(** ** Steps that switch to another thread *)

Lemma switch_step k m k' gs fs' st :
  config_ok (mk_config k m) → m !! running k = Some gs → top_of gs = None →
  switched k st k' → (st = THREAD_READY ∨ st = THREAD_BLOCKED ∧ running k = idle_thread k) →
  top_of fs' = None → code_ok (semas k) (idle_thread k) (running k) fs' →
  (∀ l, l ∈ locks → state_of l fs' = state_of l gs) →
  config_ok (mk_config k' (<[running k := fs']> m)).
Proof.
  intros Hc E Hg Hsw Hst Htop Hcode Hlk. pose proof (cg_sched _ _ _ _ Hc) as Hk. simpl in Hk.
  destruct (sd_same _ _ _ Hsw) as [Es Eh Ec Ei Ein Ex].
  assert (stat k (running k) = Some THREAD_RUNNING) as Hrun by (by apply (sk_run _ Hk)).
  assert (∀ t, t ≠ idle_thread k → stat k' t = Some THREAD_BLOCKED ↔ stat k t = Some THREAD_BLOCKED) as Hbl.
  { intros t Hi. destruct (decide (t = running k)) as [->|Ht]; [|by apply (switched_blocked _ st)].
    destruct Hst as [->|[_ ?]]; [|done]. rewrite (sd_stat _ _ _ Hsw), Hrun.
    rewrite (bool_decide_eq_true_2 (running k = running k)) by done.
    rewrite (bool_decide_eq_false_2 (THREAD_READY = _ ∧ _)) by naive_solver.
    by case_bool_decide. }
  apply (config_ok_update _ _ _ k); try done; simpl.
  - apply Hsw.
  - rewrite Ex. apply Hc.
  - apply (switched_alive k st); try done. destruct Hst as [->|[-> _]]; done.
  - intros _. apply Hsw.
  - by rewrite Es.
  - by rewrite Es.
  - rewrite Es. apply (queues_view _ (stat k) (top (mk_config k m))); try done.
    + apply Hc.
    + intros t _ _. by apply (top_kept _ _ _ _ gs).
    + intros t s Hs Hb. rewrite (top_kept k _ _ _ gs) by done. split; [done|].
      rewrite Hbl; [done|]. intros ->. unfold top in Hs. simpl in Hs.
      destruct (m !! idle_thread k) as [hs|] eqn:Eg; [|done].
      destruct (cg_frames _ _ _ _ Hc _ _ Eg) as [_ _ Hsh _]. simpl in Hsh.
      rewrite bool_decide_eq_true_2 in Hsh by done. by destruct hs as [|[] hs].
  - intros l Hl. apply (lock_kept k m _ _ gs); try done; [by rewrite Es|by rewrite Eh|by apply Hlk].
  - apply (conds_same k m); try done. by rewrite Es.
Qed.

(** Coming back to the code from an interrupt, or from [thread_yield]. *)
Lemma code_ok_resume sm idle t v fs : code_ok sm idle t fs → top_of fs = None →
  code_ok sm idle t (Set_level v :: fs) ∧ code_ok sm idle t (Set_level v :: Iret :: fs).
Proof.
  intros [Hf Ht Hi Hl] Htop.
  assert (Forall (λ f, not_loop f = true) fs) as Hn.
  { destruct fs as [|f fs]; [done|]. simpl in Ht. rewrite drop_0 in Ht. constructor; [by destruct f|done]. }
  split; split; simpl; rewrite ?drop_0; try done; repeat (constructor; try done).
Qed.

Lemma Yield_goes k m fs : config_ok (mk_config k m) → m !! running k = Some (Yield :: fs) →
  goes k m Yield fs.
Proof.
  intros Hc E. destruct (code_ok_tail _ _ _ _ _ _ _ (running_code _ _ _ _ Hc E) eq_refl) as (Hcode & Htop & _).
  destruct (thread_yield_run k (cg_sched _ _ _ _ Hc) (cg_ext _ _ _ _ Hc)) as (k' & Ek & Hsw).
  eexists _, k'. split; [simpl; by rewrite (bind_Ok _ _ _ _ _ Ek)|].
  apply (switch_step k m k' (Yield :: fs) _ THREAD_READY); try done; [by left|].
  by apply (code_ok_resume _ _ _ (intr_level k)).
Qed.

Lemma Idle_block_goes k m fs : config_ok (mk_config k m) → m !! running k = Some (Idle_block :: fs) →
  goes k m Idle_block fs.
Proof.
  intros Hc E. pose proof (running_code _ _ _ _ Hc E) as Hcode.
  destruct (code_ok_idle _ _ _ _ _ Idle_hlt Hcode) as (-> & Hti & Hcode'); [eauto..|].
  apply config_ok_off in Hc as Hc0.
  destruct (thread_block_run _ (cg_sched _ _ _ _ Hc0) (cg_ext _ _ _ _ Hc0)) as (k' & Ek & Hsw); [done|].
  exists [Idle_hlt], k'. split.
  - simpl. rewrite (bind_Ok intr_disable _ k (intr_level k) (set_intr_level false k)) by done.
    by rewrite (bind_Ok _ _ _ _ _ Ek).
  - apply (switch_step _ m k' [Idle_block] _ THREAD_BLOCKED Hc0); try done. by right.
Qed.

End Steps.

──────────

Of all the entries above, retype exactly the lines from the line with "rewrite (bool_decide_eq_true_2 (running" to the line with "- rewrite Ex. apply Hc.", both included, and no others.

    rewrite (bool_decide_eq_true_2 (running k = running k)) by done.
    rewrite (bool_decide_eq_false_2 (THREAD_READY = _ ∧ _)) by naive_solver.
    by case_bool_decide. }
  apply (config_ok_update _ _ _ k); try done; simpl.
  - apply Hsw.
  - rewrite Ex. apply Hc.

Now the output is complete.